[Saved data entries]
☆ ☆ ☆

Fixpoint change_files (op : ascii) (files : list cstring) (attr : Z) : T unit :=
  match files with
  | [] => mret tt
  | file :: files => attr ← change_file op file attr ; change_files op files attr
  end.

(** [strchr] finds the terminating null of its string, so an empty argument
    passes the test and the loop starts behind it. *)
Definition chiflag_main (argv : list cstring) : T unit :=
  match argv with
  | prog :: spec :: file :: files =>
      match spec with
      | [] => stop Crash
      | op :: p =>
          if negb (bool_decide (op ∈ cs "+-=")) || bool_decide (spec = cs "--help") then usageError prog
          else
            match attr_mask p 0 with
            | None => usageError prog
            | Some attr => change_files op (file :: files) attr ;; texit EXIT_SUCCESS
            end
      end
  | prog :: _ => usageError prog
  | [] => stop Crash
  end.
End chiflag.

(** ** What the calls do *)

Record flview := FlView {
  fv_names : gmap cstring nat;
  fv_flags : gmap nat Z;
  fv_fds : gmap Z nat;
}.

(** There is a file of this name. *)
Definition known (v : flview) (p : cstring) : Prop := is_Some (fv_names v !! p ≫= (fv_flags v !!.)).
#[export] Instance known_dec v p : Decision (known v p) := _.

(** Changing the flags of a file makes no file known or unknown. *)
Lemma known_insert v i fl fds q :
  is_Some (fv_flags v !! i) →
  known (FlView (fv_names v) (<[i := fl]> (fv_flags v)) fds) q ↔ known v q.
Proof.
  intros Hi. rw /known /=. destruct (fv_names v !! q) as [j|]; [|done]. cbn.
  destruct (decide (i = j)) as [->|Hij]; [rw lookup_insert_eq|by rw lookup_insert_ne].
  by split; intros _; [|eexists].
Qed.

(** A file system has a set of flags that can be changed. *)
Definition merge (settable old new : Z) : Z :=
  Z.lor (Z.land new settable) (Z.ldiff old settable).

Class FlagOSOk (K : Type) `{!FlagOS K} := {
  ck_view : K → flview;
  ck_settable : Z;
  ck_open_ok p k fd k' : ck_open p k = (inr fd, k') →
    ∃ i, fv_names (ck_view k) !! p = Some i ∧ is_Some (fv_flags (ck_view k) !! i) ∧ fv_fds (ck_view k) !! fd = None ∧
      ck_view k' = FlView (fv_names (ck_view k)) (fv_flags (ck_view k)) (<[fd := i]> (fv_fds (ck_view k)));
  ck_open_fails p k e k' : ck_open p k = (inl e, k') → ck_view k' = ck_view k;
  ck_getflags_ok fd k old k' : ck_getflags fd k = (inr old, k') →
    ck_view k' = ck_view k ∧
    ∀ i, fv_fds (ck_view k) !! fd = Some i → fv_flags (ck_view k) !! i = Some old;
  ck_setflags_ok fd new k k' i old : ck_setflags fd new k = (inr tt, k') →
    fv_fds (ck_view k) !! fd = Some i → fv_flags (ck_view k) !! i = Some old →
    ck_view k' = FlView (fv_names (ck_view k)) (<[i := merge ck_settable old new]> (fv_flags (ck_view k)))
                   (fv_fds (ck_view k));
  ck_close_ok fd k k' : ck_close fd k = (inr tt, k') →
    ck_view k' = FlView (fv_names (ck_view k)) (fv_flags (ck_view k)) (delete fd (fv_fds (ck_view k)));
}.

(** Nothing that can be granted is refused. *)
Class FlagWorks (K : Type) `{!FlagOS K, !FlagOSOk K} : Prop := {
  cw_open p k : known (ck_view k) p → ∃ fd k', ck_open p k = (inr fd, k');
  cw_getflags fd k : is_Some (fv_fds (ck_view k) !! fd ≫= (fv_flags (ck_view k) !!.)) →
    ∃ old k', ck_getflags fd k = (inr old, k');
  cw_setflags fd new k : is_Some (fv_fds (ck_view k) !! fd ≫= (fv_flags (ck_view k) !!.)) →
    ∃ k', ck_setflags fd new k = (inr tt, k');
  cw_close fd k : is_Some (fv_fds (ck_view k) !! fd) → ∃ k', ck_close fd k = (inr tt, k');
}.

(** ** The change *)

(** The flags a file with flags [old] is to have. *)
Definition next_attr (op : ascii) (old attr : Z) : Z :=
  if bool_decide (op = "="%char) then attr else combine op old attr.

(** The flags of the files [ps] after the change: each file's result is the mask
    for the next. *)
Fixpoint set_all (settable : Z) (op : ascii) (names : gmap cstring nat) (ps : list cstring) (attr : Z)
    (flags : gmap nat Z) : gmap nat Z :=
  match ps with
  | [] => flags
  | p :: ps =>
      match names !! p ≫= λ i, pair i <$> flags !! i with
      | None => flags
      | Some (i, old) =>
          let attr := next_attr op old attr in
          set_all settable op names ps attr (<[i := merge settable old attr]> flags)
      end
  end.

(** As the usage message describes it: every file is changed by the mask. *)
Fixpoint set_each (settable : Z) (op : ascii) (names : gmap cstring nat) (ps : list cstring) (attr : Z)
    (flags : gmap nat Z) : gmap nat Z :=
  match ps with
  | [] => flags
  | p :: ps =>
      match names !! p ≫= λ i, pair i <$> flags !! i with
      | None => flags
      | Some (i, old) =>
          set_each settable op names ps attr (<[i := merge settable old (next_attr op old attr)]> flags)
      end
  end.

Lemma set_all_each settable op names ps attr flags :
  op = "="%char ∨ (length ps ≤ 1)%nat →
  set_all settable op names ps attr flags = set_each settable op names ps attr flags.
Proof.
  elim: ps attr flags => [//|p ps IH] attr flags [Hop|Hl]; cbn [set_all set_each]; case_match; try done;
    case_match.
  - rw /next_attr (bool_decide_eq_true_2 _ Hop). apply IH. by left.
  - destruct ps; [done|cbn in Hl; lia].
Qed.

Section proofs.
Context {K : Type} `{!TlpiEnv K, !FlagOS K, !FlagOSOk K}.
Implicit Types s : tproc K.
Abbreviation view s := (ck_view (t_os s)).
Abbreviation W := (FlagWorks K).

Definition is_op (op : ascii) : Prop := op = "+"%char ∨ op = "-"%char ∨ op = "="%char.

(** A file that is open is changed and closed; one that is not is passed over. *)
Lemma change_file_strict op file attr s :
  is_op op →
  strict (¬ W) (change_file op file attr)
    (λ attr' s', attr' = attr ∧ view s' = view s ∧ (W → ¬ known (view s) file) ∨
       ∃ i old, fv_names (view s) !! file = Some i ∧ fv_flags (view s) !! i = Some old ∧
         attr' = next_attr op old attr ∧
         view s' = FlView (fv_names (view s)) (<[i := merge ck_settable old attr']> (fv_flags (view s)))
                     (fv_fds (view s))) s.
Proof.
  intros Hop. rw /change_file. do 2 strict_step.
  2: { intros e k E. do 2 strict_step. intros io. strict_step. left. split_and!; [done|exact (ck_open_fails _ _ _ _ E)|].
       intros w Hk. destruct (cw_open _ _ Hk) as (? & ? & ?). congruence. }
  intros fd k (i & Hi & [old Hold] & Hfd & Hv)%ck_open_ok.
  assert (fv_fds (ck_view k) !! fd = Some i) as Hfi by (by rw Hv lookup_insert_eq).
  strict_step. eapply (strict_conseq _ _ (λ attr' s', attr' = next_attr op old attr ∧ ck_view (t_os s') = ck_view k)).
  - rw /next_attr. destruct Hop as [->|[->| ->]]; repeat (case_bool_decide; try done); cbn [orb]; try by strict_step.
    all: do 2 strict_step;
      [intros o k1 [Hv1 Ho]%ck_getflags_ok; strict_step; apply Ho in Hfi; rw Hv /= Hold in Hfi; by injection Hfi as ->
      |intros Hn w; destruct (cw_getflags fd k) as (? & ? & E); [by rw Hfi Hv /= Hold|by destruct (Hn _ _ E)]].
  - intros attr' s1 [-> Hv1]. rw -Hv1 in Hfi Hv. do 2 strict_step.
    2: { intros Hn w. destruct (cw_setflags fd (next_attr op old attr) (t_os s1)) as (? & E); [by rw Hfi Hv /= Hold|by destruct (Hn _ _ E)]. }
    intros [] k2 Hs. apply (ck_setflags_ok _ _ _ _ i old) in Hs; [|done|by rw Hv].
    do 2 strict_step.
    2: { intros Hn w. destruct (cw_close fd k2) as (? & E); [by rw Hs /= Hfi|by destruct (Hn _ _ E)]. }
    intros [] k3 Hc%ck_close_ok. strict_step. right. exists i, old. split_and!; [done..|].
    cbn. rw Hc Hs Hv /=. f_equal. by rw delete_insert_id.
Qed.

(** The files [ok] were opened and changed. *)
Definition changed (op : ascii) (attr : Z) (files ok : list cstring) (v v' : flview) : Prop :=
  sublist ok files ∧ (W → ok = filter (known v) files) ∧
  v' = FlView (fv_names v) (set_all ck_settable op (fv_names v) ok attr (fv_flags v)) (fv_fds v).

Lemma change_files_strict op files attr s :
  is_op op →
  strict (¬ W) (change_files op files attr) (λ _ s', ∃ ok, changed op attr files ok (view s) (view s')) s.
Proof.
  intros Hop. elim: files attr s => [|f files IH] attr s; cbn [change_files].
  - strict_step. exists []. split_and!; [constructor|done|]. by destruct (view s).
  - strict_step. eapply strict_conseq; [by apply change_file_strict|]. cbn.
    intros attr' s1 [(-> & Hv & Hn)|(i & old & Hi & Hold & -> & Hv)].
    + eapply strict_conseq; [apply IH|]. cbn. intros _ s2 (ok & Hsub & Hall & Hv2). rw Hv in Hall Hv2.
      exists ok. split_and!; [by constructor| |done]. intros w. rw filter_cons_False; [by apply Hn|by apply Hall].
    + eapply strict_conseq; [apply IH|]. cbn. intros _ s2 (ok & Hsub & Hall & Hv2). rw Hv /= in Hall Hv2.
      exists (f :: ok). split_and!; [by constructor| |].
      * intros w. rw filter_cons_True; [by rw /known Hi /= Hold|]. rw (Hall w). f_equal.
        apply list_filter_iff. intros q. apply known_insert. by exists old.
      * rw Hv2. f_equal. cbn [set_all]. by rw Hi /= Hold.
Qed.

(** C29: chiflag succeeds only after it has changed the files among its arguments that it
    could open, in their order, and nothing else; where the system grants what it
    can these are the files that exist, and it does succeed.  The flags are those
    the usage message promises if they are set absolutely or there is one such
    file; otherwise [set_all] gives them: the flags of a file get into those of
    the files after it. *)
Theorem chiflag_changes prog op p attr file files s :
  is_op op → op :: p ≠ cs "--help" → attr_mask p 0 = Some attr →
  ∃ o s', chiflag_main (prog :: (op :: p) :: file :: files) s = (o, s') ∧
    ((∃ ok, o = Exit EXIT_SUCCESS ∧ changed op attr (file :: files) ok (view s) (view s') ∧
       (op = "="%char ∨ (length ok ≤ 1)%nat →
          fv_flags (view s') = set_each ck_settable op (fv_names (view s)) ok attr (fv_flags (view s)))) ∨
     failure o ∧ ¬ W).
Proof.
  intros Hop Hh Hm. rw /chiflag_main. rw (bool_decide_eq_false_2 _ Hh) bool_decide_eq_true_2 /=.
  { destruct Hop as [->|[->| ->]]; set_solver. }
  rw Hm. destruct (strict_exit (B := unit) _ _ _ _ (change_files_strict op (file :: files) attr s Hop))
    as (o & s' & H & [(-> & s1 & (ok & Hc) & Hos & _)|Ho]); eexists _, s'; (split; [exact H|]); [left|by right].
  exists ok. rw Hos. split_and!; [done..|]. intros Hl. destruct Hc as (_ & _ & ->). by apply set_all_each.
Qed.
End proofs.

☆ ☆ ☆

Starting at the line that contains "file; otherwise [set_all]", write out every line to the end of the entries, exactly as given.

    file; otherwise [set_all] gives them: the flags of a file get into those of
    the files after it. *)
Theorem chiflag_changes prog op p attr file files s :
  is_op op → op :: p ≠ cs "--help" → attr_mask p 0 = Some attr →
  ∃ o s', chiflag_main (prog :: (op :: p) :: file :: files) s = (o, s') ∧
    ((∃ ok, o = Exit EXIT_SUCCESS ∧ changed op attr (file :: files) ok (view s) (view s') ∧
       (op = "="%char ∨ (length ok ≤ 1)%nat →
          fv_flags (view s') = set_each ck_settable op (fv_names (view s)) ok attr (fv_flags (view s)))) ∨
     failure o ∧ ¬ W).
Proof.
  intros Hop Hh Hm. rw /chiflag_main. rw (bool_decide_eq_false_2 _ Hh) bool_decide_eq_true_2 /=.
  { destruct Hop as [->|[->| ->]]; set_solver. }
  rw Hm. destruct (strict_exit (B := unit) _ _ _ _ (change_files_strict op (file :: files) attr s Hop))
    as (o & s' & H & [(-> & s1 & (ok & Hc) & Hos & _)|Ho]); eexists _, s'; (split; [exact H|]); [left|by right].
  exists ok. rw Hos. split_and!; [done..|]. intros Hl. destruct Hc as (_ & _ & ->). by apply set_all_each.
Qed.
End proofs.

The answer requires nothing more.